Speedup per iteration of EP and AESEncrypt

Figure 5 shows how our method behaves when the load changes over 60 iterations. Figure 5a illustrates the time taken by each subkernel for OTOO when the granularity is the same for all devices (Uniform strategy). From one device to the other, the execution time differs by more than a factor 3 (iteration 15 for instance). Figure 5b shows how the same load is shared among the four devices when it is continuously adapted by our technique (Adaptive strategy). As the 4 plots are close to each other, this shows the execution time is nearly optimal. We observe that convergence to the optimal only requires 2 iterations.

Fig. 5.
figure 5

Performance of OTOO executed on conan (3GPUs+CPU) for 60 iterations. (a) shows the execution time of each subkernel with the Uniform splitting, same granularity for all devices. (b) shows the execution time of each subkernel with the Adaptive splitting. (Color figure online)
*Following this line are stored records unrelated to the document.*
Example registry_demo :
  get_tool_names demo_tool_registry (Some "math") = ["sum"; "spin"] /\
  get_tool_names (run_registry_op (fun _ => true) (Unregister "sum") demo_tool_registry).2 (Some "math") = ["spin"] /\
  get_tool_names (run_registry_op (fun _ => true) (Unregister "spin") demo_tool_registry).2 (Some "slow") = [].
Proof. vm_compute. done. Qed.

(** A model that asks for two sums at first and answers then *)
Definition demo_generate (i : nat) (_ : list (AgentMessage Z)) : res string :=
  match i with O => Ok "call" | _ => Ok "done" end.

Definition demo_extract (x : string) : res (list (ParsedToolCall Z)) :=
  if decide (x = "call")
  then Ok [MkCall (Name "sum") (PDict [("x", 3); ("y", 2)]); MkCall (Name "sum") (PDict [("x", 3); ("y", 7)]);
           MkCall (Name "spin") (PDict []); MkCall (NotAName "null" true) (PDict [])]
  else if decide (x = "list") then Ok [MkCall (Name "spin") (PNoDict (fun _ => Ok false))]
  else Ok [].

Definition demo_show (z : Z) : string := pretty z.
Definition demo_config : AgentLoopConfig := MkConfig 10 5 30.
Definition demo_loop : AgentLoop Z := MkLoop [] [] 0 0 0 zero_stats O.

Definition demo_agent : res string * AgentLoop Z :=
  run Z.eqb (fun _ => 0) (fun _ => 0) demo_worker demo_async demo_elapsed 0 demo_show demo_show demo_show 60 demo_tool_registry demo_config
    demo_generate demo_extract "add" (Some "You have tools.") None demo_loop.

(** The second call violates the enumeration of [y], the third one times out. *)
Example agent_demo :
  demo_agent.1 = Ok "done" /\ map g_role (ag_messages demo_agent.2) = [SYSTEM; USER; ASSISTANT; TOOL; ASSISTANT] /\
  map (fun m => map x_status (default [] (g_tool_results m))) (ag_messages demo_agent.2) =
    [[]; []; []; [SUCCESS; VALIDATION_ERROR; TIMEOUT; ERROR]; []] /\
  ag_exec_stats demo_agent.2 = MkStats 4 4 1 3 1.
Proof. vm_compute. done. Qed.

(** A model that writes a list for the parameters of the second tool *)
Example agent_breaks_off :
  (run Z.eqb (fun _ => 0) (fun _ => 0) demo_worker demo_async demo_elapsed 0 demo_show demo_show demo_show 60
    demo_tool_registry demo_config (fun _ _ => Ok "list") demo_extract "add" None None demo_loop).1 =
  Raise (Exn AttributeError "object has no attribute 'items'").
Proof. vm_compute. done. Qed.

Lemma engine_counts_witness :
  exists x s', execute Z.eqb demo_worker demo_async demo_elapsed 0 demo_show 60 demo_tool_registry (Name "sum")
      (PDict [("x", 3); ("y", 2)]) None None zero_stats = (Ok x, s') /\ x_result x = Some 5 /\
    counts_ok (count_failure (count_start (count_start zero_stats)), 1%nat).
Proof.
  destruct (engine_counts Z.eqb demo_worker demo_async demo_elapsed 0 demo_show 60 demo_tool_registry (Name "sum")
    (PDict [("x", 3); ("y", 2)]) None None
    (count_failure (count_start (count_start zero_stats))) 1 zero_stats) as (Hc & _ & o & s' & Hr & He & _ & Ho).
  - eapply rtc_l; [apply step_start|]. eapply rtc_l; [apply step_start|]. eapply rtc_l; [apply step_failure|]. apply rtc_refl.
  - vm_compute in He. destruct He as (x & -> & _ & Hx & _). exists x, s'. split; [exact Hr|]. split; [exact Hx|exact Hc].
Defined.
Overall Speedups: Figure 6 presents speed-ups compared to the best single device performance on the two target architectures, for a large number of benchmarks when they are repeated 100 times. We observe the results of our method (Adaptive) are close to the optimal, obtained when launching the kernel directly with the granularity obtained after convergence (Oracle). For Jacobi1D and Jacobi2D, the gap is more important because these benchmarks consist in 2 kernels, one stencil and one copy. Defining the same granularity for both copy and stencil minimizes communication time. Our method handles only one kernel at a time, and does not find the same granularity for both kernels.

Fig. 6.
figure 6

Performance of AESEncrypt, EP, MonteCarlo, OTOO, SPMV and some Polybench on happyCL (top) and conan (bottom). Original codes run only on one device. Uniform and Adaptive are using subkernels automatically obtained by our method.

8 Conclusion

We proposed in this paper the design and implementation of a method that simplifies the development of OpenCL applications for heterogeneous, multi-device systems. Our technique splits computation and data automatically across the computing devices, handling all load-balancing issues, including load variations when the kernel is executed iteratively. We have shown the optimal granularity is obtained in a few iterations and the technique does not require profiling or training. The approach is completely transparent to the user, and the same code can be executed without modification on different machines.